Blancanieves: Collector’s Edition DVD review

Blancanieves’ beautiful black and white reworking of Snow White deserves your attention

This silent black and white reworking of the Snow White fairy tale had the misfortune of being released in close proximity to the awards-hoovering behemoth that was The Artist. Blancanieves deserves to find its audience, as it’s a gorgeous piece of filmmaking that combines nostalgia with irreverence to great effect.

In 1920s Spain, the wife of wounded bullfighter Antonio Villalta (Daniel Gimenez Cacho) dies after giving birth to his daughter. The young Carmencita (Sofia Oria) has a happy life with her grandmother, but she is forced to go and live with her father when her grandmother dies, who has married his cruel nurse Encarna (Maribel Verdu).
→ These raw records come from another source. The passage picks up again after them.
(** ** Account enumeration *)

Lemma accountName_entry (infos : gmap string AccountInfo) (a : Address) :
  is_Some (infos !! a) ->
  accountName infos a = Fulfilled (displayName (label infos a)).
Proof.
  intros [info Hinfo]. unfold accountName, label, displayName.
  rewrite Hinfo. simpl. destruct (info_name info) as [s|]; [|reflexivity].
  destruct (decide (s = "")); reflexivity.
Qed.

(** At the sample store the enumeration leaves [hasGav] unassigned: the
    description with [hasGav = false] does not hold of it. *)
Lemma enumerate_hasGav_unset :
  enumerate Sample.infos ["0x01"; "0x02"] =
    Fulfilled [Account.mk "0x01" "Main" 0 None None None;
               Account.mk "0x02" "Unnamed" 0 None None None] /\
  ~ enumerated_with_hasGav_false Sample.infos ["0x01"; "0x02"].
Proof.
  assert (He : enumerate Sample.infos ["0x01"; "0x02"] =
    Fulfilled [Account.mk "0x01" "Main" 0 None None None;
               Account.mk "0x02" "Unnamed" 0 None None None])
    by (vm_compute; reflexivity).
  split; [exact He|].
  intros (accs & Hacc & Hall). rewrite He in Hacc.
  injection Hacc as <-.
  inversion Hall as [|? ? ? ? (_ & _ & _ & Hgav) _]; subst.
  simpl in Hgav. discriminate.
Qed.

(** C8, amended.  When the account infos have an entry for every listed
    address, the enumeration produces one account per address, in order:
    [{ address, name, balance: 0 }] with the entry's name, or ["Unnamed"] when
    the name is missing or empty, and with [ethBalance], [gavBalance] and
    [hasGav] not assigned yet. *)
Theorem enumerate_accounts (infos : gmap string AccountInfo) (addresses : list Address) :
  (forall a, a ∈ addresses -> is_Some (infos !! a)) ->
  enumerate infos addresses = Fulfilled (map (freshAccount infos) addresses) /\
  forall i a, addresses !! i = Some a ->
    exists acc, map (freshAccount infos) addresses !! i = Some acc /\
      Account.address acc = a /\
      Account.name acc = displayName (label infos a) /\
      Account.balance acc = 0 /\
      Account.ethBalance acc = None /\
      Account.gavBalance acc = None /\
      Account.hasGav acc = None.
Proof.
  intros Hentries. split.
  - induction addresses as [|a rest IH]; [reflexivity|].
    simpl. rewrite accountName_entry by (apply Hentries; left).
    rewrite IH by (intros b Hb; apply Hentries; right; exact Hb).
    reflexivity.
  - intros i a Hi. exists (freshAccount infos a).
    rewrite list_lookup_fmap, Hi. repeat split.
Qed.

Lemma enumerate_accounts_witness :
  enumerate Sample.infos ["0x01"; "0x02"] =
    Fulfilled (map (freshAccount Sample.infos) ["0x01"; "0x02"]).
Proof.
  apply (enumerate_accounts Sample.infos ["0x01"; "0x02"]).
  intros a Ha.
  apply elem_of_cons in Ha as [->|Ha]; [vm_compute; eauto|].
  apply elem_of_cons in Ha as [->|Ha]; [vm_compute; eauto|].
  inversion Ha.
Defined.

(** ** Lists of promises and of balances *)

Lemma all_fulfilled {A B} (f : A -> Settled B) (l : list A) (vs : list B) :
  Promise.all (map f l) = Fulfilled vs ->
  Forall2 (fun x v => f x = Fulfilled v) l vs.
Proof.
  revert vs. induction l as [|x l IH]; intros vs H; simpl in H.
  - injection H as <-. constructor.
  - destruct (f x) as [v|e] eqn:Hx; [|discriminate].
    destruct (Promise.all (map f l)) as [vs'|e] eqn:Hl; [|discriminate].
    injection H as <-. constructor; [exact Hx|]. apply IH. reflexivity.
Qed.

Lemma all_rejected {A B} (f : A -> Settled B) (l : list A) (x : A) (e : JsError) :
  x ∈ l -> f x = Rejected e -> exists e', Promise.all (map f l) = Rejected e'.
Proof.
  intros Hin Hx. induction l as [|y l IH]; [inversion Hin|].
  simpl. destruct (f y) as [v|e0] eqn:Hy; [|eauto].
  apply elem_of_cons in Hin as [->|Hin]; [congruence|].
  destruct (IH Hin) as [e' ->]. eauto.
Qed.

Lemma total_foldr (l : list Z) : total l = foldr Z.add 0 l.
Proof.
  unfold total, BigNumber.add.
  assert (H : forall acc, fold_left Z.add l acc = acc + foldr Z.add 0 l).
  { induction l as [|x l IH]; intros acc; simpl; [lia|]. rewrite IH. lia. }
  rewrite H. lia.
Qed.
Jealous of the happiness that Carmencita brings Antonio, Encarna conjures a way to be rid of her and sends her off into the woods…

Although there are, strictly speaking, no fantasy elements in Blancanieves, it’s an incredibly faithful adaptation of the Snow White story.

From the seven dwarves to the poisoned apple, writer/director Pablo Berger makes sure that he sticks as close as possible to the Grimm brothers’ tale. True to the spirit of the authors, Blancanieves has a seductive darkness balancing its frivolity.

Maribel Verdú dominates the film as Encarna, the Evil Queen, channelling humour, rage, and a dark sexuality. Macarena García holds her own as the older Carmencita, although she’s given a run for her money by Sofía Oria, who is marvellous as her young counterpart. It’s worth mentioning that Berger’s take on the Seven Dwarves subplot fits superbly into the film, and develops the characters more than any other recent Snow White film.

The silent film treatment is more than a simple gimmick. Like The Artist, this is a loving tribute to the cinema of that era. Berger plays with its techniques and luxuriates in its glamour.

Visuals aside, it’s also a fascinating interpretation of a classic fairytale. As childlike innocence contrasts with those adult themes of sex and death, Blancanieves somehow feels both traditional and quite daring, and it’s a beautiful film that deserves your attention.